Exercise objective: From the entries below, return only the lines starting at the one that contains "apply (same_peer_good cfg" and ending at the one that contains "Lemma quinn_moves_peer (q", exactly as they stand.
*** Opening of Input material ***
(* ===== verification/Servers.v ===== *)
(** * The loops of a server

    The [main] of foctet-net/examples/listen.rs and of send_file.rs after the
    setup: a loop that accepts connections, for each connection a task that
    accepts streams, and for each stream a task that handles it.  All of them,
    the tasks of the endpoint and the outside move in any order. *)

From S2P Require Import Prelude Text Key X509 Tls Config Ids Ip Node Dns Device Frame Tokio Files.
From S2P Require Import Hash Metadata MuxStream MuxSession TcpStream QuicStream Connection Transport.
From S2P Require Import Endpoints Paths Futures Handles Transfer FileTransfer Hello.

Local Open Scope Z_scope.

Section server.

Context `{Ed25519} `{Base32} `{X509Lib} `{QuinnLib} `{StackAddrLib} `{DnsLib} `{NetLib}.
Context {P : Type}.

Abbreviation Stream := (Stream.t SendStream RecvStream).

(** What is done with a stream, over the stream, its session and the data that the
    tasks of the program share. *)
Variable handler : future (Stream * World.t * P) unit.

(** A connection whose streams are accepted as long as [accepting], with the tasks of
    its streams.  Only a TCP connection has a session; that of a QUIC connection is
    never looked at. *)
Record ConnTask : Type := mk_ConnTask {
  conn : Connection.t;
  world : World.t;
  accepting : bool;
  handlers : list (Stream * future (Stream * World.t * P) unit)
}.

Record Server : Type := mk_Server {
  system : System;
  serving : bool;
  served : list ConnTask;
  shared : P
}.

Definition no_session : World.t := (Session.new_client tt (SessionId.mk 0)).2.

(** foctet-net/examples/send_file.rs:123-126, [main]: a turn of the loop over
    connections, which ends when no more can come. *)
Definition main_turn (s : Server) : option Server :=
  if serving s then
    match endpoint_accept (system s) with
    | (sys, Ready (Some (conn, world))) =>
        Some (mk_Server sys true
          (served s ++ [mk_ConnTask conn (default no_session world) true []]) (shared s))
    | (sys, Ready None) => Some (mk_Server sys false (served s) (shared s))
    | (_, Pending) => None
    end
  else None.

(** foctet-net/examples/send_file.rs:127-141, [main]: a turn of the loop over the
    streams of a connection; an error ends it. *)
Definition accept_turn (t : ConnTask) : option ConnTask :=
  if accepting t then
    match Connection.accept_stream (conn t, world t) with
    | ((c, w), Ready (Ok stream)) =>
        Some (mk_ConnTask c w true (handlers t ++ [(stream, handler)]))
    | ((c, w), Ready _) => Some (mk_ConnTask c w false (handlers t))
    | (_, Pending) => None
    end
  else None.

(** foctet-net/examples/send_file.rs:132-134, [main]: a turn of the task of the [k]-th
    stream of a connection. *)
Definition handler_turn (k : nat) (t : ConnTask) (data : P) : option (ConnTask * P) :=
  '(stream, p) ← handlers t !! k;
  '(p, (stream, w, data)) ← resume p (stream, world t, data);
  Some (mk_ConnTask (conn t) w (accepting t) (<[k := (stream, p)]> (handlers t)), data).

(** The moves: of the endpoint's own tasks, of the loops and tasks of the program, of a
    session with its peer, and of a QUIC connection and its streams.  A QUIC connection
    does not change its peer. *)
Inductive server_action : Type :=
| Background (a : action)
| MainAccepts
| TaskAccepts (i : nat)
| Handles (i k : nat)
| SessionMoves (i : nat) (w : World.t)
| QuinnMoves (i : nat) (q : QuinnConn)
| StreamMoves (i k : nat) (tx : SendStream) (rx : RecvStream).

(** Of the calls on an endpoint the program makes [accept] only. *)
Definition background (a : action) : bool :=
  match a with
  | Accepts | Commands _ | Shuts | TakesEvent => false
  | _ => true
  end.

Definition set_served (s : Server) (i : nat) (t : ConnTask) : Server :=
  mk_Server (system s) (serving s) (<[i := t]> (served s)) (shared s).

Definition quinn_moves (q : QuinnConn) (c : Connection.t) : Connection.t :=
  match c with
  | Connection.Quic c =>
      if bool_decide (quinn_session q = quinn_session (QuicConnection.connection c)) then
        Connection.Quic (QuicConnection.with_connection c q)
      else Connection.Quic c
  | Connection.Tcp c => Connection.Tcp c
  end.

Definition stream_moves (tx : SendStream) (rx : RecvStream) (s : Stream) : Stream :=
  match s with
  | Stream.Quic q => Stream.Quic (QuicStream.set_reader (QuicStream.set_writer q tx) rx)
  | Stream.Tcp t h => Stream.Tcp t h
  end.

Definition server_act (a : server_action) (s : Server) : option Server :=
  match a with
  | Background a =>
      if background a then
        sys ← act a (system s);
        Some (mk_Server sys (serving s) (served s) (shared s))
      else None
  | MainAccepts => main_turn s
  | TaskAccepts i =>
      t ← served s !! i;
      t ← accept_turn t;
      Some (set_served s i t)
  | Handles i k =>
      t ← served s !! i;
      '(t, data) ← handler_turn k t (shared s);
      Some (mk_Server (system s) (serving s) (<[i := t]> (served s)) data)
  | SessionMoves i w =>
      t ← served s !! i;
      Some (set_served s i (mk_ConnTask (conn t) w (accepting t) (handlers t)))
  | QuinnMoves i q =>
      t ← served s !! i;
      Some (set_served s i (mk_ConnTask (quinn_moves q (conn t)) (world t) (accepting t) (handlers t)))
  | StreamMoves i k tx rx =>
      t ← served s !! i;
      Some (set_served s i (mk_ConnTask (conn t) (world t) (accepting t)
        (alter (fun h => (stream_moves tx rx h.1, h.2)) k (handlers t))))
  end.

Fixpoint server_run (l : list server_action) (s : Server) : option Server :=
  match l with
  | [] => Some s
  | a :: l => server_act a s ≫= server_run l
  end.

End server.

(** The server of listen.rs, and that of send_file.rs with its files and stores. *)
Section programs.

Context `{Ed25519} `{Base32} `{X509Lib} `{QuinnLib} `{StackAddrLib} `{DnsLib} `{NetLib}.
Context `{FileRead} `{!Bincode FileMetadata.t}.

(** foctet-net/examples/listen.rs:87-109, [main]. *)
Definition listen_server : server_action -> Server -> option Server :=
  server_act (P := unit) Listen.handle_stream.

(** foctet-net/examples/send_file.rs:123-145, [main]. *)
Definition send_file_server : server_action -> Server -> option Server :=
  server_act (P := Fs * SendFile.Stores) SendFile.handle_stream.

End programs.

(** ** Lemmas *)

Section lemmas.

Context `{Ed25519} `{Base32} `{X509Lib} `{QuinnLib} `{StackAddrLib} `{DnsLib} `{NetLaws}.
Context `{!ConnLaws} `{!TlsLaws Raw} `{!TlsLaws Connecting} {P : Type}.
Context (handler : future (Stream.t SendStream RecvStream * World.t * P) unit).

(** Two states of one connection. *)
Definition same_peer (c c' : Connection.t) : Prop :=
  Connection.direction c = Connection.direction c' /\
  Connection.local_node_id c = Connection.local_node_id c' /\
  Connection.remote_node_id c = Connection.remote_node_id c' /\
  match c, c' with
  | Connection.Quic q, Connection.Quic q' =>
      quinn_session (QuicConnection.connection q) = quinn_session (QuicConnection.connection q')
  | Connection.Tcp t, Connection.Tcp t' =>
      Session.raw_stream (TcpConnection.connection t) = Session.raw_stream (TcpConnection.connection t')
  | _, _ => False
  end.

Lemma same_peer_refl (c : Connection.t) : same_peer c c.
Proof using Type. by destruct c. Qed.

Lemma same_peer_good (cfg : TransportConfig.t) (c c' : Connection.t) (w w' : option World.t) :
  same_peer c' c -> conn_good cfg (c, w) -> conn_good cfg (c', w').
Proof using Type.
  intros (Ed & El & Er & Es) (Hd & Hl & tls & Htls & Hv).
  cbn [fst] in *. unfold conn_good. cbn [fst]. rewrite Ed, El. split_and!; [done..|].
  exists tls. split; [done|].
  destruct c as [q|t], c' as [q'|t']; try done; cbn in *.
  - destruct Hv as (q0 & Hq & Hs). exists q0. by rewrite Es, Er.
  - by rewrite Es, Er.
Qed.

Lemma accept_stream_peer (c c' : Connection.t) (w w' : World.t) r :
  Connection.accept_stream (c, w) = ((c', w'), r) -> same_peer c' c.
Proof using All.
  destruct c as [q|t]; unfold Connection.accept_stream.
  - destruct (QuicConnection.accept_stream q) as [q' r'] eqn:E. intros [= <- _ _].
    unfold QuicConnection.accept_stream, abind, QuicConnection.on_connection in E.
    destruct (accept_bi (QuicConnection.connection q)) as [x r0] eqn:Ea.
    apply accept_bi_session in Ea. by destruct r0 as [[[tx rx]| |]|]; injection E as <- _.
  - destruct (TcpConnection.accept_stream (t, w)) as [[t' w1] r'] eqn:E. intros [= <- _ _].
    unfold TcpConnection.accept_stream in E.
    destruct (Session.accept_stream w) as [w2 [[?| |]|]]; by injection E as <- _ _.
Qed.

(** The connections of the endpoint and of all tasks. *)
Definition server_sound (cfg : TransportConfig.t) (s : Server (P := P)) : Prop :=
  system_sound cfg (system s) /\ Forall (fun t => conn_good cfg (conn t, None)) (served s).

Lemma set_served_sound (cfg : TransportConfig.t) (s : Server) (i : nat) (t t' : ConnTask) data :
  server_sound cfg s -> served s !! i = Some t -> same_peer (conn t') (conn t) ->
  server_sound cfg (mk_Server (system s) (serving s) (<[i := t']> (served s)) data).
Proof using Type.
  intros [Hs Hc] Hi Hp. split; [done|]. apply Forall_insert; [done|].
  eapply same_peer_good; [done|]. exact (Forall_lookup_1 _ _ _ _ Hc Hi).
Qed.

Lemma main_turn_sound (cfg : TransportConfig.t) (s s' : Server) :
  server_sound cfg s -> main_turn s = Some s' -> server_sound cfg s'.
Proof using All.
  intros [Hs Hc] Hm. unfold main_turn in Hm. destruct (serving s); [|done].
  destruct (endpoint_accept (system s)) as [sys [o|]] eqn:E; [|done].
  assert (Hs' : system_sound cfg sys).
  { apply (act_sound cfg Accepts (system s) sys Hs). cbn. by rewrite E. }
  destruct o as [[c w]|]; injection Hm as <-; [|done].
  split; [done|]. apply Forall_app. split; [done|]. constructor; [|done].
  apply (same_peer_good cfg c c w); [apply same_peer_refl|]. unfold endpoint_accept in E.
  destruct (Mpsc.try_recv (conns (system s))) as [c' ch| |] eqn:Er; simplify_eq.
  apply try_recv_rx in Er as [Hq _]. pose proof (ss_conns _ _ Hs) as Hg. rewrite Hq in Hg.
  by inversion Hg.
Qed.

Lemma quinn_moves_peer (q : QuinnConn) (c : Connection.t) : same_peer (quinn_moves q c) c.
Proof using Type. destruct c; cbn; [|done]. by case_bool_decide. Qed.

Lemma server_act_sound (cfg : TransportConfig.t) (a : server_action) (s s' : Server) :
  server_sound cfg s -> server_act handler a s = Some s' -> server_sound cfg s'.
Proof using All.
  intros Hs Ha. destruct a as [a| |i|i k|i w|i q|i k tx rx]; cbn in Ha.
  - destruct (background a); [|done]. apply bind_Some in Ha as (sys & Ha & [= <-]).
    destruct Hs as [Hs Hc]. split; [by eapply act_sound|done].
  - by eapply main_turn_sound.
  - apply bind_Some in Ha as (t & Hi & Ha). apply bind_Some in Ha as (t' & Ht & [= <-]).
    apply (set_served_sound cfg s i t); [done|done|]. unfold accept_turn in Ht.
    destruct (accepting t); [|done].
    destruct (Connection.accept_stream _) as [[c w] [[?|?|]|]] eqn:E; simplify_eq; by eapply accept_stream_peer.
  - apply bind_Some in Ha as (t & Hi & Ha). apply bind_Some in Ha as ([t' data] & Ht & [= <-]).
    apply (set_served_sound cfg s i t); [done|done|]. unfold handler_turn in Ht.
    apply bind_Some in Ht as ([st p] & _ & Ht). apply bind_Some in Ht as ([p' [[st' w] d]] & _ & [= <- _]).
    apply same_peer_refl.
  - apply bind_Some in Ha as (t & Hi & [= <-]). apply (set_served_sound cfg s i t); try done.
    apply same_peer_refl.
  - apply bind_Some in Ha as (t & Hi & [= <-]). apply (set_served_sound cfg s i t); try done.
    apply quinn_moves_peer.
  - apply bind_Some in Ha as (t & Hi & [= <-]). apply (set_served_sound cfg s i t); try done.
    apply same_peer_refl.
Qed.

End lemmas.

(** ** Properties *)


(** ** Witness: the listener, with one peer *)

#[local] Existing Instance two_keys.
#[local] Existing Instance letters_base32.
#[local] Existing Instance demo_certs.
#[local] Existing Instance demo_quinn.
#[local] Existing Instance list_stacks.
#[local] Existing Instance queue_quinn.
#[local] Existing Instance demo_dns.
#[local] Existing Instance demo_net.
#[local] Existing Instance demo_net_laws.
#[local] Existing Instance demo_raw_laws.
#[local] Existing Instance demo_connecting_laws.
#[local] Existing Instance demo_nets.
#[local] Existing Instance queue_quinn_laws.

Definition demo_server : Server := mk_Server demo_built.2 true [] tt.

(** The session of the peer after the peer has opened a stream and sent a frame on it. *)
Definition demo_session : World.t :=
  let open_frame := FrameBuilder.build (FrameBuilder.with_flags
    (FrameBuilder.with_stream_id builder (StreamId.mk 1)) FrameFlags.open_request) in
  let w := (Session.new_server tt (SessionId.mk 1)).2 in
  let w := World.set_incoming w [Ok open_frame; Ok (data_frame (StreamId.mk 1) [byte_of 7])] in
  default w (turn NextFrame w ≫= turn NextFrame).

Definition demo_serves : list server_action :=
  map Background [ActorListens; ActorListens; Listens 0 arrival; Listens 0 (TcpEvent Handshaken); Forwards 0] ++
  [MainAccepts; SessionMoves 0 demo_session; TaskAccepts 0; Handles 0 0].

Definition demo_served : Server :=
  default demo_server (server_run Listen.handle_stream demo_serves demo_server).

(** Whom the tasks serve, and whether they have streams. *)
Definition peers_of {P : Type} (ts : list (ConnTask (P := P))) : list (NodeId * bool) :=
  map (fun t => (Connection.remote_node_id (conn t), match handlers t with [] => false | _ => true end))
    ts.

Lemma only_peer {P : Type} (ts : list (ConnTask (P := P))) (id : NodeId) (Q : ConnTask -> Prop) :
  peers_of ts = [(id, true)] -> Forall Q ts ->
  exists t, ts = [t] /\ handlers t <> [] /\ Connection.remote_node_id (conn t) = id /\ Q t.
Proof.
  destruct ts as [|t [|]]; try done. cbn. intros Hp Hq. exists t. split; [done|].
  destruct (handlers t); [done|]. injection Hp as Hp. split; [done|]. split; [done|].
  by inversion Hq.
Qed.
*** Close of Input material ***
Answer to this problem:
  apply (same_peer_good cfg c c w); [apply same_peer_refl|]. unfold endpoint_accept in E.
  destruct (Mpsc.try_recv (conns (system s))) as [c' ch| |] eqn:Er; simplify_eq.
  apply try_recv_rx in Er as [Hq _]. pose proof (ss_conns _ _ Hs) as Hg. rewrite Hq in Hg.
  by inversion Hg.
Qed.

Lemma quinn_moves_peer (q : QuinnConn) (c : Connection.t) : same_peer (quinn_moves q c) c.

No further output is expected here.